Disclaimer: Nada de esto me pertenece, todo es de Louisa May Alcott y sus herederos. Yo sigo igual de pobre que siempre, por desgracia.

Quiero ser profesor

Jo suspiró. Las niñas Kirke, a quienes estaba cuidando esa noche corrían por todos lados en el departamento. Al parece el tener una niñera las había revolucionado a niveles insospechados y Jo no sabía dónde demonios estaban sus botones de apagado.

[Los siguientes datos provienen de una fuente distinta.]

Lemma rawAhead_spec s k size s1 : streamOk s -> ahead s k size s1 -> k <> KByte ->
  readOn isRaw s (rawAhead k size s1).
Proof.
  intros Hok Ha Hkb. pose proof Ha as [He _ _ _ [Hs0 Hs] _ Hrem]. destruct (eats_ok _ _ _ He Hok) as (Hok1 & Htag & Hlen). unfold rawAhead.
  assert (Z.of_nat (length (kindTag k size (byteval s1))) = headsize size) as Hh.
  { destruct k; [done|..]; simpl; rewrite length_header by lia; by rewrite Z2Nat.id by lia. }
  assert (1 <= headsize size <= 9) as H9 by (pose proof (kindTag_ne k size (byteval s1) ltac:(done)); rewrite <-Hh; destruct k; [done|..]; simpl; pose proof (header_le 0x80 0xB7 (Z.to_nat size)); pose proof (header_le 0xC0 0xF7 (Z.to_nat size)); lia).
  assert (sane s -> headsize size + size <= maxAlloc /\ u64 (headsize size + size) = headsize size + size) as Hsane.
  { intros Hsn. destruct (sane_eats _ _ _ Hsn He) as (_ & Hr & _). destruct Hsn as (Hl & _ & Hmax). specialize (Hrem Hl).
    assert (headsize size + size <= maxAlloc) by lia. split; [done|]. apply u64_small. unfold maxAlloc in *. split; lia. }
  unfold sbind, makeSlice. case_decide as Hm; [intros Hsn; destruct (Hsane Hsn); lia|].
  case_decide as Hst; [intros Hsn; destruct (Hsane Hsn); lia|].
  assert (u64 (headsize size + size) = headsize size + size) as ->.
  { destruct (decide (headsize size + size < 2 ^ 64)); [apply u64_small; split; lia|]. exfalso. apply Hst. unfold u64, wrap.
    rewrite <-(Z.mod_add _ (-1)) by lia. rewrite Z.mod_small; lia. }
  replace (headsize size + size - headsize size) with size by lia.
  destruct (readFull_ahead s k size s1 Hok Ha Hkb) as [(e & s' & -> & Hne)|(c & s' & -> & Hl & Hc & He' & Hk)]; [done|].
  assert (length (header (if decide (k = KString) then 0x80 else 0xC0) (if decide (k = KString) then 0xB7 else 0xF7) (length c)) = Z.to_nat (headsize size)) as Hlh.
  { apply Nat2Z.inj. rewrite length_header by lia. rewrite Hl. lia. }
  rewrite <-Hl at 2. rewrite puthead_spec by (try (repeat case_decide; lia); rewrite ?Hlh, ?length_app, ?length_replicate; lia).
  cbn [mbind outcome_bind]. rewrite Hlh, <-(length_replicate (Z.to_nat (headsize size)) 0) at 1. rewrite drop_app_length, <-encKind_header by done.
  exists (encKind k c). destruct (eats_ok _ _ _ He' Hok) as (_ & Hb & _). split; [|done]. split; [done|]. split; [done|].
  intros Hn. apply (f_equal length) in Hn. rewrite encKind_header, length_app, Hlh in Hn by done. simpl in Hn. lia.
Qed.

Lemma Raw_spec stuck : opSpec stuck Raw isRaw.
Proof.
  apply opSpec_kind; [|by intros a c (-> & _ & ?)]. intros s k size s1 Hok Ha. pose proof Ha as [He _ _ _ _ _ _].
  destruct (eats_ok _ _ _ He Hok) as (_ & Htag & _). destruct k; [|by apply rawAhead_spec..].
  simpl. exists [byteval s1]. simpl in He. split; [done|]. split; [by apply eats_rearm|done].
Qed.

Definition isUint (bits z : Z) (c : list Z) : Prop := c = encStr (bigBytes z) /\ 0 <= z < 2 ^ bits.

Lemma uint_spec stuck bits : uintBits bits -> opSpec stuck (uint_ bits) (isUint bits).
Proof.
  intros Hbits. assert (8 <= bits <= 64) as Hb8 by (unfold uintBits in *; lia).
  assert (2 ^ 8 <= 2 ^ bits) by (apply Z.pow_le_mono_r; lia).
  apply opSpec_kind; [|intros z c [-> _]; apply (encStr_ne (bigBytes z)); split; [done|apply bigBytes_ok]].
  intros s k size s1 Hok Ha. pose proof Ha as [He _ _ _ Hsz Hbyte Hrem]. destruct (eats_ok _ _ _ He Hok) as (Hok1 & Htag & _). destruct k.
  - destruct (Hbyte eq_refl) as [Hb _]. unfold sbind, getByteval. case_decide; [done|]. simpl. exists [byteval s1]. simpl in He, Htag.
    apply Forall_cons_1 in Htag as [Hb0 _]. unfold byte_ok in Hb0. unfold isUint. rewrite bigBytes_small, encStr_1 by lia.
    split; [split; [done|lia]|]. split; [by apply eats_rearm|done].
  - case_decide as Hsize; [done|]. destruct Hsz as [Hs0 _].
    assert (8 * size <= bits) as Hs8 by (pose proof (Z.mul_div_le bits 8); lia).
    rewrite u8_small by lia. destruct (decide (size = 0)) as [->|Hs].
    { simpl. exists [0x80]. split; [split; [done|lia]|]. split; [by apply eats_rearm|done]. }
    replace size with (Z.of_nat (Z.to_nat size)) at 1 by lia.
    destruct (readUint_cases (Z.to_nat size) s1 Hok1 ltac:(lia)) as [(e & s' & -> & Hne & _)|(x & l & s' & -> & He' & Hl & Hx & Hk)].
    { simpl. by destruct e. }
    case_decide as Hv; [done|]. destruct (eats_ok _ _ _ He' Hok1) as (_ & Hbs & _).
    assert (x <> 0) as Hx0.
    { destruct Hx as [Hx|]; [|done]. intros ->. assert (l = []) as -> by (destruct l; [done|simpl in *; lia]). apply Hv. split; [lia|done]. }
    exists (kindTag KString size 0 ++ x :: l). split; [|split; [by eapply eats_trans|done]]. split.
    + rewrite bigBytes_unique by done. simpl kindTag. rewrite <-Hl. symmetry. apply encStr_header. intros y [= -> ->].
      change (be_to_Z [y]) with (0 * 256 + y) in Hv. lia.
    + pose proof (be_to_Z_bound _ Hbs) as Hbd. rewrite Hl in Hbd. split; [lia|]. eapply Z.lt_le_trans; [apply Hbd|].
      change 256 with (2 ^ 8). rewrite <-Z.pow_mul_r by lia. apply Z.pow_le_mono_r; lia.
  - done.
Qed.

—¡Kitty! ¡Minnie! ¡No hagan eso! —gritó, pero las niñas la ignoraron mientras daban vuelta un jarrón con flores. El agua se derramó por el suelo.

"Gracias a Dios los Kirke tienen piso flotante," alcanzó a pensar Jo mientras iba a la cocina a buscar algo para secar. Encontró varios paños absorbentes y volvió a la salita, se inclinó sobre la poza para secarla, cuando sintió que la puerta de entrada del departamento se abría. Levantó la cabeza esperando ver a los señores Kirke llegar, pero lo único que vio fue a las dos pequeñas corriendo hacia el pasillo. "Mierda," pensó, antes de tirar las toallas y seguirlas.

Las niñas corrieron por el pasillo hasta el fondo y se devolvieron. Jo corrió hacia ella, para detenerlas, porque todo le hacía pensar que esas dos seguirían con las carreritas un buen rato. Escuchó cómo se abría una puerta a sus espaldas. "Genial, un vecino de malas pulgas". Las niñas siguieron corriendo hacia ella, pero cuando pasaron a su lado no alcanzó a agarrarlas por lo que tuvo que darse vuelta para seguirlas, encontrándose con lo más inesperado. Fritz Bhaer, con ambas niñas Kirke colgándole de las piernas y muerto de la risa.

—¡Minnie! ¡Kitty! —Jo reprendió a las niñas, que la miraron y tomaron ambas manos del chico, arrastrándolo hacia ella.

Fditz —balbuceó Minnie, quien aún no hablaba muy bien y las 'r' le costaban lo suyo —. Ella es Jo, nos cuida cuando no están papá y mamá.

—Jo, el es Fritz —dijo Kitty, la mayor —. Él también nos cuida a veces —añadió, antes de escalar ágilmente por la espalda del chico, colgándose de su cuello. Al ver eso, Kitty también quiso hacerlo y se puso a llorar, por lo que Jo la tomó en brazos.

—¿Quieres ayudarme a acostarlas? —le preguntó Jo —. Parece que te quieren mucho.

—Claro —aceptó él, dejándola entrar primero al departamento. Entre ambos lograron meter a las niñas a sus respectivas camas, les contaron algunos cuentos y por fin las vieron caer dormidas. Cuando se aseguraron de que las dos niñas estaban profundamente dormidas, se fueron al living a ordenar el desastre que habían dejado ambas niñas.

—Eres bueno con los niños —dijo Jo, mientras terminaba de acomodar los cojines del sofá.

—Mi hermana mayor tiene dos hijos, Franz y Emil. Son unos diablitos, pero encantadores. Además, mi sueño dorado es ser profesor.

—¿En serio? —preguntó Jo, súbitamente interesada. No era normal que un joven quisiera ser profesor, y ella tenía una muy mala imagen de los profesores en general.

—Sí, me encanta la labor que hacen, creo que es demasiado importante para todos. Me gustaría enseñar en algún país muy pobre, para poder darles una oportunidad a esos niños.

—Wow— comentó la joven, sorprendida —. Eso es impresionante. Ahora casi me siento mal por soñar con ser periodista para viajar por el mundo.

—También puedes ayudar de alguna forma siendo periodista —señaló Fritz —. En muchas partes hay abusos e injusticias, y siempre hace falta alguien que los denuncie.

—Nunca había pensado en eso... —murmuró Jo, más para sí misma que para Fritz.

—Bueno, me parece que mi trabajo aquí está hecho —dijo Fritz, parándose del sillón —. Buenas noches, Jo.

—Buenas noches, Fritz —dijo Jo, aún pensando en lo que él le había dicho.